■ WORK INSTRUCTION
Every entry below must be copied exactly, with nothing left out.

━━━━

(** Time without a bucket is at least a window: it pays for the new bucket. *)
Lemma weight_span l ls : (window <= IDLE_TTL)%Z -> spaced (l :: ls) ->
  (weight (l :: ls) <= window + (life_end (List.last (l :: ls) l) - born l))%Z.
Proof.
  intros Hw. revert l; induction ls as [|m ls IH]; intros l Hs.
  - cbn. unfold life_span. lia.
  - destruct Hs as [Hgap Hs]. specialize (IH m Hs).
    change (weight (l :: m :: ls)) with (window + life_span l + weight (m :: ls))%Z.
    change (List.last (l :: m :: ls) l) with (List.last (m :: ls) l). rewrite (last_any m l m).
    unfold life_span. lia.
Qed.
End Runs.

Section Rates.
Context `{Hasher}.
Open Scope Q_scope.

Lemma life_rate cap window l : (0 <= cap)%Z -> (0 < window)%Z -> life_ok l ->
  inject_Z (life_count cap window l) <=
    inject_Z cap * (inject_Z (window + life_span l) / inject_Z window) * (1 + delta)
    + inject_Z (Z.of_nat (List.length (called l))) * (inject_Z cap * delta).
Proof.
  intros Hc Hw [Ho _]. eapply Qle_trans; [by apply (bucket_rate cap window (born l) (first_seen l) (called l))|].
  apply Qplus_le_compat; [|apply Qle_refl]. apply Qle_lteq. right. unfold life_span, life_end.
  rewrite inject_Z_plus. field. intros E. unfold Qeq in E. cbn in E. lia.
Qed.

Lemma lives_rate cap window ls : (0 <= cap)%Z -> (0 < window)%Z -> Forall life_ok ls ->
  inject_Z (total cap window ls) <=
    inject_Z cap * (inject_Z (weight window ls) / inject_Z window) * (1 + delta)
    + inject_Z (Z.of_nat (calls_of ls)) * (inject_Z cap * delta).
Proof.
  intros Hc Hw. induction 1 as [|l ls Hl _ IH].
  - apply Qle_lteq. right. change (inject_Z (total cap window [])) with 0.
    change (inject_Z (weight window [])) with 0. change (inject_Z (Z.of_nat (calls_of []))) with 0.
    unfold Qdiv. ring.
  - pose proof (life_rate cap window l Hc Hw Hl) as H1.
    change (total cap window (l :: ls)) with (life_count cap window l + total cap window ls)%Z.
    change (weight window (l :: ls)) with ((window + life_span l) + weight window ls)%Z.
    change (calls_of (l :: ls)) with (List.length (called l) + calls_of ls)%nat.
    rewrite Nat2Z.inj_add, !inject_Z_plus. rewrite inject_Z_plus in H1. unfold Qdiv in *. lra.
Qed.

━━━━

■ THE ANSWER
(** Time without a bucket is at least a window: it pays for the new bucket. *)
Lemma weight_span l ls : (window <= IDLE_TTL)%Z -> spaced (l :: ls) ->
  (weight (l :: ls) <= window + (life_end (List.last (l :: ls) l) - born l))%Z.
Proof.
  intros Hw. revert l; induction ls as [|m ls IH]; intros l Hs.
  - cbn. unfold life_span. lia.
  - destruct Hs as [Hgap Hs]. specialize (IH m Hs).
    change (weight (l :: m :: ls)) with (window + life_span l + weight (m :: ls))%Z.
    change (List.last (l :: m :: ls) l) with (List.last (m :: ls) l). rewrite (last_any m l m).
    unfold life_span. lia.
Qed.
End Runs.

Section Rates.
Context `{Hasher}.
Open Scope Q_scope.

Lemma life_rate cap window l : (0 <= cap)%Z -> (0 < window)%Z -> life_ok l ->
  inject_Z (life_count cap window l) <=
    inject_Z cap * (inject_Z (window + life_span l) / inject_Z window) * (1 + delta)
    + inject_Z (Z.of_nat (List.length (called l))) * (inject_Z cap * delta).
Proof.
  intros Hc Hw [Ho _]. eapply Qle_trans; [by apply (bucket_rate cap window (born l) (first_seen l) (called l))|].
  apply Qplus_le_compat; [|apply Qle_refl]. apply Qle_lteq. right. unfold life_span, life_end.
  rewrite inject_Z_plus. field. intros E. unfold Qeq in E. cbn in E. lia.
Qed.

Lemma lives_rate cap window ls : (0 <= cap)%Z -> (0 < window)%Z -> Forall life_ok ls ->
  inject_Z (total cap window ls) <=
    inject_Z cap * (inject_Z (weight window ls) / inject_Z window) * (1 + delta)
    + inject_Z (Z.of_nat (calls_of ls)) * (inject_Z cap * delta).
Proof.
  intros Hc Hw. induction 1 as [|l ls Hl _ IH].
  - apply Qle_lteq. right. change (inject_Z (total cap window [])) with 0.
    change (inject_Z (weight window [])) with 0. change (inject_Z (Z.of_nat (calls_of []))) with 0.
    unfold Qdiv. ring.
  - pose proof (life_rate cap window l Hc Hw Hl) as H1.
    change (total cap window (l :: ls)) with (life_count cap window l + total cap window ls)%Z.
    change (weight window (l :: ls)) with ((window + life_span l) + weight window ls)%Z.
    change (calls_of (l :: ls)) with (List.length (called l) + calls_of ls)%nat.
    rewrite Nat2Z.inj_add, !inject_Z_plus. rewrite inject_Z_plus in H1. unfold Qdiv in *. lra.
Qed.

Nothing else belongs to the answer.